→ **WHAT YOU ARE ASKED TO DO**:
Print the data below exactly, but only the lines from the one containing "AttributeError (name : string)" down to the one containing "Definition M (A", inclusive.

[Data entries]
(** * GalaChain DEX: swap engine, position paging and fee configuration

    A shallow embedding of the TypeScript sources

    - [chaincode/dex/swap.helper.ts]       ([processSwapSteps]),
    - [chaincode/dex/getUserPositions.ts]  ([getUserPositions]),
    - [chaincode/dex/configurePoolDexFee]  ([configurePoolDexFee]),
    - [api/utils/dex/format.helper.ts]     ([requirePosititve]),

    together with the properties the specification states about them.

    Conventions.  A [BigNumber] with a finite value is a rational number
    ([Q]); [plus], [minus] and [multipliedBy] are exact, as they are in
    bignumber.js, and [dividedBy] rounds to [DECIMAL_PLACES] fractional
    digits, half away from zero.  Comparisons are the boolean tests of
    [Q].  JavaScript integers (ticks, counters) are [Z].  A function that
    can throw returns a completion: either a value or the error thrown.
    Loops that the source does not bound take a [fuel] argument; [None]
    means the fuel ran out before the loop ended. *)

From Stdlib Require Import ZArith QArith Qabs Qround Lia Lqa Ascii DecimalString.
From stdpp Require Import base option strings gmap list pretty.

Local Open Scope Z_scope.

(** ** Errors and completions *)

Inductive ErrorKind :=
  | ConflictError
  | NotFoundError
  | UnauthorizedError
  | ValidationFailedError.

Record ChainError := mkError { errKind : ErrorKind; errMessage : string }.

(** The completion of a call that yields a value of type [A]. *)
Inductive Completion (A : Type) :=
  | Returns (a : A)
  | Throws (e : ChainError).
Arguments Returns {A} a.
Arguments Throws {A} e.

(** ** Decimal arithmetic (bignumber.js) *)

Module BigNum.

Definition BigNumber := Q.

Definition isEqualTo (x y : Q) : bool := Qeq_bool x y.
Definition isLessThan (x y : Q) : bool := negb (Qle_bool y x).
Definition isGreaterThan (x y : Q) : bool := negb (Qle_bool x y).
Definition plus (x y : Q) : Q := (x + y)%Q.
Definition minus (x y : Q) : Q := (x - y)%Q.
Definition multipliedBy (x y : Q) : Q := (x * y)%Q.

(** Nearest integer, ties away from zero (ROUND_HALF_UP). *)
Definition roundHalfUp (q : Q) : Z :=
  Z.sgn (Qnum q) * ((2 * Z.abs (Qnum q) + Z.pos (Qden q)) / (2 * Z.pos (Qden q))).

(** Truncation toward zero (ROUND_DOWN). *)
Definition roundDown (q : Q) : Z := Z.quot (Qnum q) (Z.pos (Qden q)).

Definition pow10 (dp : nat) : positive := Z.to_pos (10 ^ Z.of_nat dp).
(** * OpenMRS on AWS Fargate: the CDK stack, its bootstrap jobs and their scripts

    A shallow embedding of [src/openmrs_ecs/openmrs_ecs_stack.py].

    The stack is a Python class whose constructor calls seventeen builder
    methods in a fixed order.  Every builder creates constructs in the scope
    [self], stores some of them in attributes of [self] and mutates
    constructs created earlier (environment variables, mount points,
    dependencies, security-group rules).  The embedding keeps that shape: a
    state record holds the constructs, the [node.add_dependency] edges, the
    attributes of [self] and the references that calls add to a construct
    after it was made; the builders are written in a small state-and-error
    monad, in the order and with the identifiers of the source.

    Every construct the source creates in the scope [self] is a construct
    of the embedding; those the properties below do not speak about are
    kept opaque, with the constructs they were given.  The library that
    makes the constructs examines what it is given and may raise: every
    call that is handed a value of the deployment context goes through
    [calling], and the builders are parameterised by what the library
    accepts.  Not modelled: IAM policy statements and grants (a grant adds
    statements to the role of the grantee, inside the grantee's own
    construct), the security-group rules on address ranges (they name no
    construct), the rules the library adds on its own between a load
    balancer and its targets, and the auto-scaling of the service.

    The job containers run shell scripts held in the stack as Python
    strings.  The strings are kept character for character; a reader of
    and-lists splits them into commands, and each command of the job
    scripts is given its effect on the files of the mounted volumes. *)

From Stdlib Require Import String Ascii List Bool Arith ZArith Lia.
From Stdlib Require Import Decimal DecimalString.
Import ListNotations.
Local Open Scope string_scope.

(** ** Python values *)

(** [str(n)] for an integer. *)
Definition str_int (n : Z) : string := NilZero.string_of_int (Z.to_int n).

(** The integer a word of decimal digits stands for, as the command-line
    tools below read their numeric arguments. *)
Definition int_of_str (s : string) : option Z :=
  option_map Z.of_int (NilZero.int_of_string s).

(** Truth value of what [self.node.try_get_context(key)] returns: [None] and
    the empty string are false. *)
Definition truthy (v : option string) : bool :=
  match v with
  | None => false
  | Some s => negb (String.eqb s "")
  end.

(** [self.node.try_get_context(key) == s]. *)
Definition ctx_is (v : option string) (s : string) : bool :=
  match v with
  | None => false
  | Some s' => String.eqb s' s
  end.

(** A context value interpolated in an f-string. *)
Definition py_str (v : option string) : string :=
  match v with
  | None => "None"
  | Some s => s
  end.

(** A context value that is not one of the switches: [cdk.json] gives a
    string or a number, [-c key=value] a string. *)
Inductive datum := Text (s : string) | Number (n : Z).

(** A string of the context as an argument of a call. *)
Definition text (v : option string) : option datum := option_map Text v.

(** The deployment context, [cdk.json] or [-c key=value]: every key the
    stack reads but [enable_data_api], each as [try_get_context] returns
    it, [None] where the key is not set.  The switches and the names are
    strings; the sizes and durations are handed to the library as they
    are. *)
Record Context := {
  certificate_arn : option string;
  route53_domain : option string;
  configure_ses : option string;
  email_forwarding_address : option string;
  enable_global_accelerator : option string;
  enable_bedrock_integration : option string;
  enable_ecs_exec : option string;
  create_serverless_analytics_environment : option string;
  openmrs_reference_application_version : option string;
  security_group_ip_range_ipv4 : option string;
  security_group_ip_range_ipv6 : option string;
  open_smtp_port : option string;
  net_read_timeout : option datum;
  net_write_timeout : option datum;
  wait_timeout : option datum;
  connect_timeout : option datum;
  max_execution_time : option datum;
  aurora_ml_inference_timeout : option datum;
  openmrs_service_fargate_cpu_per_task : option datum;
  openmrs_service_fargate_ram_per_task : option datum;
  openmrs_service_fargate_minimum_capacity : option datum;
  openmrs_service_fargate_maximum_capacity : option datum;
  sticky_session_cookie_length_in_minutes : option datum;
  openmrs_service_fargate_cpu_autoscaling_percentage : option datum;
  openmrs_service_fargate_memory_autoscaling_percentage : option datum
}.

(** ** CDK values

    A property of a construct is a Python string in which attributes of other
    constructs may be spliced (an f-string, a concatenation, a bare token).
    The attributes are resolved at deployment time, so the embedding keeps
    them symbolic: [Tok c a] is attribute [a] of construct [c], [Joined]
    is [sep.join] over a list-valued attribute, [Pseudo] is [self.region] or
    [self.account]. *)
Inductive fragment :=
| Lit (s : string)
| Tok (construct attribute : string)
| Joined (sep construct attribute : string)
| Pseudo (name : string).

Definition value := list fragment.

Definition fragment_refs (f : fragment) : list string :=
  match f with
  | Lit _ => []
  | Tok c _ => [c]
  | Joined _ c _ => [c]
  | Pseudo _ => []
  end.

Definition value_refs (v : value) : list string := flat_map fragment_refs v.

(** [Duration.minutes(n)], [Duration.days(n)]. *)
Inductive Duration := minutes (n : Z) | days (n : Z).

Definition to_seconds (d : Duration) : Z :=
  match d with
  | minutes n => 60 * n
  | days n => 86400 * n
  end.

(** [events.Schedule.rate(duration)]. *)
Inductive Schedule := rate (d : Duration).

(** ** Constructs *)

(** [secretsmanager.SecretStringGenerator]. *)
Record SecretStringGenerator := {
  exclude_punctuation : bool;
  include_space : bool;
  secret_string_template : string;
  generate_string_key : string
}.

(** The three ways the stack fills a [secretsmanager.Secret]. *)
Inductive SecretContent :=
| generate_secret_string (g : SecretStringGenerator)
| secret_object_value (fields : list (string * value))
| no_secret_properties.

(** [_lambda.Function] and [triggers.TriggerFunction] share their
    properties; [fn_timeout] is [None] where the source passes none. *)
Record LambdaFunction := {
  runtime : string;
  code_asset : string;
  architecture : string;
  handler : string;
  fn_timeout : option Duration;
  environment : list (string * value)
}.

Record Rule := {
  schedule : Schedule;
  targets : list string
}.

Record MountPoint := {
  container_path : string;
  read_only : bool;
  source_volume : string
}.

Inductive EcsSecret :=
| from_secrets_manager (secret field : string)
| from_ssm_parameter (parameter : string).

Record ContainerDefinition := {
  container_id : string;
  container_name : string;
  log_stream_prefix : string;
  log_group : string;
  image : value;
  entry_point : list string;
  command : list value;
  user : string;
  essential : bool;
  container_port : Z;
  health_check : list string;
  container_environment : list (string * value);
  container_secrets : list (string * EcsSecret);
  mount_points : list MountPoint;
  container_dependencies : list (string * string)
}.

(** [ecs.EfsVolumeConfiguration]: a plain object, not a construct. *)
Record EfsVolumeConfiguration := {
  file_system_id : value;
  transit_encryption : string
}.

Record TaskDefinition := {
  volumes : list (string * EfsVolumeConfiguration);
  containers : list ContainerDefinition
}.

(** [ecs_patterns.ApplicationLoadBalancedFargateService]. *)
Record FargateService := {
  service_certificate : option string;
  min_healthy_percent : nat;
  service_cluster : string;
  load_balancer : string;
  open_listener : bool;
  target_protocol : string;
  service_task_definition : string
}.

(** A construct of the stack.  [Opaque kind refs] stands for a construct
    whose properties play no part below; [refs] lists the constructs its
    constructor was given.  [SecurityGroupR] is an [ec2.SecurityGroup] the
    source makes itself: [allow_all_outbound] is [True] where the source
    does not pass it. *)
Inductive resource :=
| SecretR (s : SecretContent)
| FunctionR (f : LambdaFunction)
| TriggerFunctionR (f : LambdaFunction)
| RuleR (r : Rule)
| TaskDefinitionR (t : TaskDefinition)
| ServiceR (s : FargateService)
| StringParameterR (parameter_name : string) (string_value : value)
| SecurityGroupR (vpc : string) (allow_all_outbound : bool)
| Opaque (kind : string) (refs : list string).

(** ** The stack under construction *)

(** [security_groups] holds, for a construct that was given its security
    group, the group; a construct not listed connects through the group the
    library makes inside it.  [references] holds the pairs [(a, b)] for
    which a call made a child of [a] that refers to [b] after [a] was
    constructed: a security-group rule in the scope of [a]'s group that
    names [b]'s group, or the attachment of a secret to its database. *)
Record Stack := {
  constructs : list (string * resource);
  node_dependencies : list (string * string);
  self_attributes : list (string * string);
  security_groups : list (string * string);
  references : list (string * string)
}.

Definition empty_stack : Stack :=
  {| constructs := []; node_dependencies := []; self_attributes := [];
     security_groups := []; references := [] |}.

(** The library, as far as the builders depend on it: whether it accepts
    a call, given by the name of what is called and the arguments that come
    from the deployment context.  (Whether it raises on the arguments the
    source fixes does not vary from one deployment to the next.) *)
Definition Library : Type := string -> list (string * option datum) -> bool.

Inductive error :=
| AttributeError (name : string)
| DuplicateConstruct (id : string)
| NoSuchConstruct (id : string)
| Rejected (callee : string) (arguments : list (string * option datum)).

(** Builders read and update the stack and may raise. *)
Definition M (A : Type) : Type := Stack -> error + (A * Stack).

Definition ret {A : Type} (a : A) : M A := fun st => inr (a, st).

Definition bind {A B : Type} (c : M A) (k : A -> M B) : M B :=
  fun st =>
    match c st with
    | inl e => inl e
    | inr (a, st') => k a st'
    end.
(** * HDGL lattice ledger contract and telemetry servers

    A shallow embedding of
    - the Solidity contract [HDGLLatticeContract] (lattice script registry,
      state commitments, consensus flag),
    - the visualizer server's [readLatticeState] and its [/api/state] route,
    - the stats server's bounded [metricsHistory],
    together with the properties the specification states about them. *)

From Stdlib Require Import NArith ZArith Lia Ascii String.
From stdpp Require Import gmap strings list pretty.

Local Open Scope N_scope.

(** ** Keccak-256

    [keccak256] as the EVM computes it: Keccak-f[1600] with rate 136 bytes,
    the original Keccak padding (0x01 .. 0x80) and a 32 byte output.  Bytes
    are numbers below 256, lanes are numbers below 2^64. *)
Module Keccak.

Definition mask64 : N := 0xFFFFFFFFFFFFFFFF.

Definition rotl64 (x n : N) : N :=
  N.lor (N.land (N.shiftl x n) mask64) (N.shiftr x (64 - n)).

Definition not64 (x : N) : N := N.lxor (N.land x mask64) mask64.

(** The state is the list of its 25 lanes, lane (x, y) at index x + 5 y. *)
Definition lane (st : list N) (x y : nat) : N :=
  nth ((x mod 5) + 5 * (y mod 5))%nat st 0.

Definition build (f : nat -> nat -> N) : list N :=
  map (fun i => f (i mod 5)%nat (i / 5)%nat) (seq 0 25).

Definition column (st : list N) (x : nat) : N :=
  N.lxor (lane st x 0)
    (N.lxor (lane st x 1) (N.lxor (lane st x 2) (N.lxor (lane st x 3) (lane st x 4)))).

Definition theta (st : list N) : list N :=
  build (fun x y =>
    N.lxor (lane st x y)
      (N.lxor (column st (x + 4)) (rotl64 (column st (x + 1)) 1))).

Definition rotation_offsets : list N :=
  [  0;  1; 62; 28; 27;
    36; 44;  6; 55; 20;
     3; 10; 43; 25; 39;
    41; 45; 15; 21;  8;
    18;  2; 61; 56; 14 ].

Definition rho_pi (st : list N) : list N :=
  build (fun x y =>
    let x0 := ((x + 3 * y) mod 5)%nat in
    rotl64 (lane st x0 x) (nth (x0 + 5 * x)%nat rotation_offsets 0)).
Lemma tied_counts_fall_through_witness :
  _adjust_polarity_with_keywords bueno_malo 0.05 =
    Qmin 1.0 (0.05 + Q_of_nat 1 * 0.2) /\
  _adjust_polarity_with_keywords bueno_malo (-0.05) =
    Qmax (-1.0) (-0.05 - Q_of_nat 1 * 0.2) /\
  _adjust_polarity_with_keywords hola 0.05 = 0.05.
Proof.
  split; [|split].
  - apply (tied_counts_fall_through bueno_malo 0.05); vm_compute; reflexivity.
  - apply (tied_counts_fall_through bueno_malo (-0.05)); vm_compute;
      reflexivity.
  - apply (tied_counts_fall_through hola 0.05); try (vm_compute; reflexivity).
    left. vm_compute. reflexivity.
Defined.

(** ** Single texts *)

Lemma analyze_text_inr (lower : pystr -> pystr)
    (sentiment_of : pystr -> option (Q * Q)) (txt : pystr) (now : Z)
    (r : AnalysisResult) :
  analyze_text lower sentiment_of txt now = inr r ->
  blank txt = false /\
  exists base subj,
    sentiment_of txt = Some (base, subj) /\
    r = mkResult (strip txt)
          (pyround (_adjust_polarity_with_keywords (lower txt) base) 3)
          (pyround subj 3)
          (_classify_sentiment (_adjust_polarity_with_keywords (lower txt) base))
          now None.
Proof.
  unfold analyze_text. intro H.
  destruct (negb (truthy txt) || negb (truthy (strip txt))) eqn:E;
    [discriminate H|].
  apply orb_false_iff in E. destruct E as [_ E].
  rewrite truthy_strip_blank, negb_involutive in E.
  split; [exact E|].
  destruct (sentiment_of txt) as [[base subj]|]; [|discriminate H].
  exists base, subj. split; [reflexivity|].
  unfold ret in H. now inversion H.
Qed.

→ **RESULT OF THE TASK**:
| AttributeError (name : string)
| DuplicateConstruct (id : string)
| NoSuchConstruct (id : string)
| Rejected (callee : string) (arguments : list (string * option datum)).

(** Builders read and update the stack and may raise. *)
Definition M (A : Type) : Type := Stack -> error + (A * Stack).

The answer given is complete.